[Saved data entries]
Lemma guard_handle_conn fuel : guard pcb0 any Unlocked (handle_conn fuel) Unlocked.
Proof.
  pose proof guard_append. pose proof guard_log. pose proof guard_write_chunks. pose proof guard_receive_rest.
  pose proof guard_uuid. pose proof (fun l p => guard_drop_packet any l p I). pose proof (guard_receive pcb0 Hpcb0).
  pose proof (guard_response pcb0 Hpcb0).
  assert (forall g p, guard pcb0 any Unlocked (make_path g p) Unlocked) by (intros; rewrite make_path_eq; by apply guard_ret).
  unfold handle_conn, handle_put, finish_upload, open, upload_chunk, write, close, drop_file, rname, drop_iter. cbv zeta.
  guard_tac.
Qed.
End serve.

(** ** A whole connection *)

Section turn.
Context `{V : Vendor} {L : VendorLaws V} `{SM : Serialize Message} (pcb0 : ptr).

Lemma accepted_stable : stable (lwip_system pcb0 false) (eq accepted).
Proof.
  intros w w' He <-. destruct He as [w1 _ (f & buf & err & e & w2 & _ & [= <-] & [-> ->] & ->)|err w1 _ _ [?|?] _]; [|done..].
  by rewrite hear_refused.
Qed.

Lemma inv_served fuel :
  pcb0 <> null -> triple (lwip_system pcb0 false) (conn_inv pcb0 any Unlocked)
    (attach_callbacks;; handle_conn fuel;; drop_connection) (fun _ => conn_inv pcb0 (eq null) Unlocked).
Proof.
  intros Hp. eapply triple_bind; [by apply guard_attach|cbn beta; intros _].
  eapply triple_bind; [by apply guard_handle_conn|cbn beta; intros _]. by apply inv_drop_connection.
Qed.

(** The connection is built around the pcb before lwIP knows of it. *)
Lemma inv_worker fuel :
  pcb0 <> null -> triple (lwip_system pcb0 false) (eq accepted) (tcp_worker_step fuel)
    (fun _ => conn_inv pcb0 (eq null) Unlocked).
Proof.
  intros Hp. apply triple_call; [apply accepted_stable|intros w _; by split|].
  intros w p w' <- (_ & l1 & w1 & [= <-] & (-> & ->) & ->).
  apply (triple_call (lwip_system pcb0 false) (eq accepted)); [apply accepted_stable|intros w _; by split| |done].
  intros w [] w' <- (_ & l1 & w1 & [= <-] & -> & ->). apply inv_served; [done|].
  split_and!; [done| |by intros _; right|done]. split_and!; [done|cbn; lia|done].
Qed.

(** C4. While a connection is served, lwIP's thread may run at any point where the lock is free, deliver whatever it
    likes and drop the connection at any time.  In every interleaving the worker calls lwIP only with the
    lock and on the pcb it was given while that is alive, never waits for lwIP's thread while it holds the
    lock, and never holds it twice; and when its turn ends, the lock is free and lwIP keeps no callback argument that
    points to the dropped connection on a pcb that lives on.  The pcb is assumed not to die before
    its error callback is registered. *)
Theorem connection_safe fuel tr s :
  pcb0 <> null -> concs (lwip_system pcb0 false) (tcp_worker_step fuel, accepted) tr s ->
  ~ misuse (lwip_system pcb0 false) s /\
  (s.1 = Ret tt -> w_lock s.2 = Unlocked /\ (p_alive (w_pcb s.2) = true -> p_arg (w_pcb s.2) = false)).
Proof.
  intros Hp Hs. eapply wp_adequate in Hs as [Hm Hq]; [|by apply (inv_worker fuel)]. split; [done|].
  intros E. destruct (Hq _ E) as (Hl & _ & Hg & Hf). split; [done|]. intros Ha.
  destruct (Hg (eq_sym Hf)); congruence.
Qed.

(** ** What was delivered *)

(** Everything taken out of the channel, and the part taken by the drop. *)
Definition taken_seen (X : Type) (c : call X) : X -> list (option PacketBuffer) :=
  match c in call X return X -> list (option PacketBuffer) with
  | CRt c =>
      match c in rt_call X return X -> list (option PacketBuffer) with
      | conn_receive => fun m => [m]
      | conn_try_receive => fun m => match m with Some m => [m] | None => [] end
      | conn_clear => fun l => l
      | _ => fun _ => []
      end
  | _ => fun _ => []
  end.

Definition drained_seen (X : Type) (c : call X) : X -> list (option PacketBuffer) :=
  match c in call X return X -> list (option PacketBuffer) with
  | CRt c =>
      match c in rt_call X return X -> list (option PacketBuffer) with
      | conn_try_receive => fun m => match m with Some m => [m] | None => [] end
      | conn_clear => fun l => l
      | _ => fun _ => []
      end
  | _ => fun _ => []
  end.

#[export] Instance drained_foreground : Foreground drained_seen.
Proof. intros X c x. destruct c as [X c|X c|X c|X c|X c|X c]; try done; by destruct c. Qed.

Lemma taken_packets tr : collect drained_seen tr = [] -> omap id (collect taken_seen tr) = packets tr.
Proof.
  unfold packets. induction tr as [|[X c x] tr IH]; [done|]. cbn. intros [Hd Ht]%app_eq_nil. rewrite omap_app, IH by done. f_equal.
  destruct c as [X c|X c|X c|X c|X c|X c]; try done. destruct c; try done; cbn in *; repeat case_match; by simplify_eq.
Qed.

Section drained.
Let f : forall X, call X -> X -> list (option PacketBuffer) := drained_seen.

Lemma no_drained_chunks g n cs : no_emit drained_seen (write_chunks g n cs).
Proof.
  revert n. induction cs as [|c cs IH]; intros n; cbn [write_chunks]; unfold upload_chunk, write; cbv zeta; no_emit_tac.
Qed.

Lemma no_drained_receive : no_emit drained_seen receive.
Proof. unfold receive. no_emit_tac. Qed.

Lemma no_drained_response b : no_emit drained_seen (response b).
Proof. unfold response. no_emit_tac. Qed.

Lemma no_drained_rest fuel g path n : no_emit drained_seen (receive_rest fuel g path n).
Proof.
  pose proof no_drained_chunks. pose proof no_drained_receive. pose proof (no_emit_drop_packet drained_seen).
  revert n. induction fuel as [|fuel IH]; intros n; cbn [receive_rest]; unfold close, drop_file, delete, drop_iter;
    (destruct (n >? 0); [|apply no_emit_ret]); [apply no_emit_fuel|]. no_emit_tac.
Qed.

[Aim of the exercise]
Take the records above and write each one out again exactly.

[Answer to the problem]
Lemma guard_handle_conn fuel : guard pcb0 any Unlocked (handle_conn fuel) Unlocked.
Proof.
  pose proof guard_append. pose proof guard_log. pose proof guard_write_chunks. pose proof guard_receive_rest.
  pose proof guard_uuid. pose proof (fun l p => guard_drop_packet any l p I). pose proof (guard_receive pcb0 Hpcb0).
  pose proof (guard_response pcb0 Hpcb0).
  assert (forall g p, guard pcb0 any Unlocked (make_path g p) Unlocked) by (intros; rewrite make_path_eq; by apply guard_ret).
  unfold handle_conn, handle_put, finish_upload, open, upload_chunk, write, close, drop_file, rname, drop_iter. cbv zeta.
  guard_tac.
Qed.
End serve.

(** ** A whole connection *)

Section turn.
Context `{V : Vendor} {L : VendorLaws V} `{SM : Serialize Message} (pcb0 : ptr).

Lemma accepted_stable : stable (lwip_system pcb0 false) (eq accepted).
Proof.
  intros w w' He <-. destruct He as [w1 _ (f & buf & err & e & w2 & _ & [= <-] & [-> ->] & ->)|err w1 _ _ [?|?] _]; [|done..].
  by rewrite hear_refused.
Qed.

Lemma inv_served fuel :
  pcb0 <> null -> triple (lwip_system pcb0 false) (conn_inv pcb0 any Unlocked)
    (attach_callbacks;; handle_conn fuel;; drop_connection) (fun _ => conn_inv pcb0 (eq null) Unlocked).
Proof.
  intros Hp. eapply triple_bind; [by apply guard_attach|cbn beta; intros _].
  eapply triple_bind; [by apply guard_handle_conn|cbn beta; intros _]. by apply inv_drop_connection.
Qed.

(** The connection is built around the pcb before lwIP knows of it. *)
Lemma inv_worker fuel :
  pcb0 <> null -> triple (lwip_system pcb0 false) (eq accepted) (tcp_worker_step fuel)
    (fun _ => conn_inv pcb0 (eq null) Unlocked).
Proof.
  intros Hp. apply triple_call; [apply accepted_stable|intros w _; by split|].
  intros w p w' <- (_ & l1 & w1 & [= <-] & (-> & ->) & ->).
  apply (triple_call (lwip_system pcb0 false) (eq accepted)); [apply accepted_stable|intros w _; by split| |done].
  intros w [] w' <- (_ & l1 & w1 & [= <-] & -> & ->). apply inv_served; [done|].
  split_and!; [done| |by intros _; right|done]. split_and!; [done|cbn; lia|done].
Qed.

(** C4. While a connection is served, lwIP's thread may run at any point where the lock is free, deliver whatever it
    likes and drop the connection at any time.  In every interleaving the worker calls lwIP only with the
    lock and on the pcb it was given while that is alive, never waits for lwIP's thread while it holds the
    lock, and never holds it twice; and when its turn ends, the lock is free and lwIP keeps no callback argument that
    points to the dropped connection on a pcb that lives on.  The pcb is assumed not to die before
    its error callback is registered. *)
Theorem connection_safe fuel tr s :
  pcb0 <> null -> concs (lwip_system pcb0 false) (tcp_worker_step fuel, accepted) tr s ->
  ~ misuse (lwip_system pcb0 false) s /\
  (s.1 = Ret tt -> w_lock s.2 = Unlocked /\ (p_alive (w_pcb s.2) = true -> p_arg (w_pcb s.2) = false)).
Proof.
  intros Hp Hs. eapply wp_adequate in Hs as [Hm Hq]; [|by apply (inv_worker fuel)]. split; [done|].
  intros E. destruct (Hq _ E) as (Hl & _ & Hg & Hf). split; [done|]. intros Ha.
  destruct (Hg (eq_sym Hf)); congruence.
Qed.

(** ** What was delivered *)

(** Everything taken out of the channel, and the part taken by the drop. *)
Definition taken_seen (X : Type) (c : call X) : X -> list (option PacketBuffer) :=
  match c in call X return X -> list (option PacketBuffer) with
  | CRt c =>
      match c in rt_call X return X -> list (option PacketBuffer) with
      | conn_receive => fun m => [m]
      | conn_try_receive => fun m => match m with Some m => [m] | None => [] end
      | conn_clear => fun l => l
      | _ => fun _ => []
      end
  | _ => fun _ => []
  end.

Definition drained_seen (X : Type) (c : call X) : X -> list (option PacketBuffer) :=
  match c in call X return X -> list (option PacketBuffer) with
  | CRt c =>
      match c in rt_call X return X -> list (option PacketBuffer) with
      | conn_try_receive => fun m => match m with Some m => [m] | None => [] end
      | conn_clear => fun l => l
      | _ => fun _ => []
      end
  | _ => fun _ => []
  end.

#[export] Instance drained_foreground : Foreground drained_seen.
Proof. intros X c x. destruct c as [X c|X c|X c|X c|X c|X c]; try done; by destruct c. Qed.

Lemma taken_packets tr : collect drained_seen tr = [] -> omap id (collect taken_seen tr) = packets tr.
Proof.
  unfold packets. induction tr as [|[X c x] tr IH]; [done|]. cbn. intros [Hd Ht]%app_eq_nil. rewrite omap_app, IH by done. f_equal.
  destruct c as [X c|X c|X c|X c|X c|X c]; try done. destruct c; try done; cbn in *; repeat case_match; by simplify_eq.
Qed.

Section drained.
Let f : forall X, call X -> X -> list (option PacketBuffer) := drained_seen.

Lemma no_drained_chunks g n cs : no_emit drained_seen (write_chunks g n cs).
Proof.
  revert n. induction cs as [|c cs IH]; intros n; cbn [write_chunks]; unfold upload_chunk, write; cbv zeta; no_emit_tac.
Qed.

Lemma no_drained_receive : no_emit drained_seen receive.
Proof. unfold receive. no_emit_tac. Qed.

Lemma no_drained_response b : no_emit drained_seen (response b).
Proof. unfold response. no_emit_tac. Qed.

Lemma no_drained_rest fuel g path n : no_emit drained_seen (receive_rest fuel g path n).
Proof.
  pose proof no_drained_chunks. pose proof no_drained_receive. pose proof (no_emit_drop_packet drained_seen).
  revert n. induction fuel as [|fuel IH]; intros n; cbn [receive_rest]; unfold close, drop_file, delete, drop_iter;
    (destruct (n >? 0); [|apply no_emit_ret]); [apply no_emit_fuel|]. no_emit_tac.
Qed.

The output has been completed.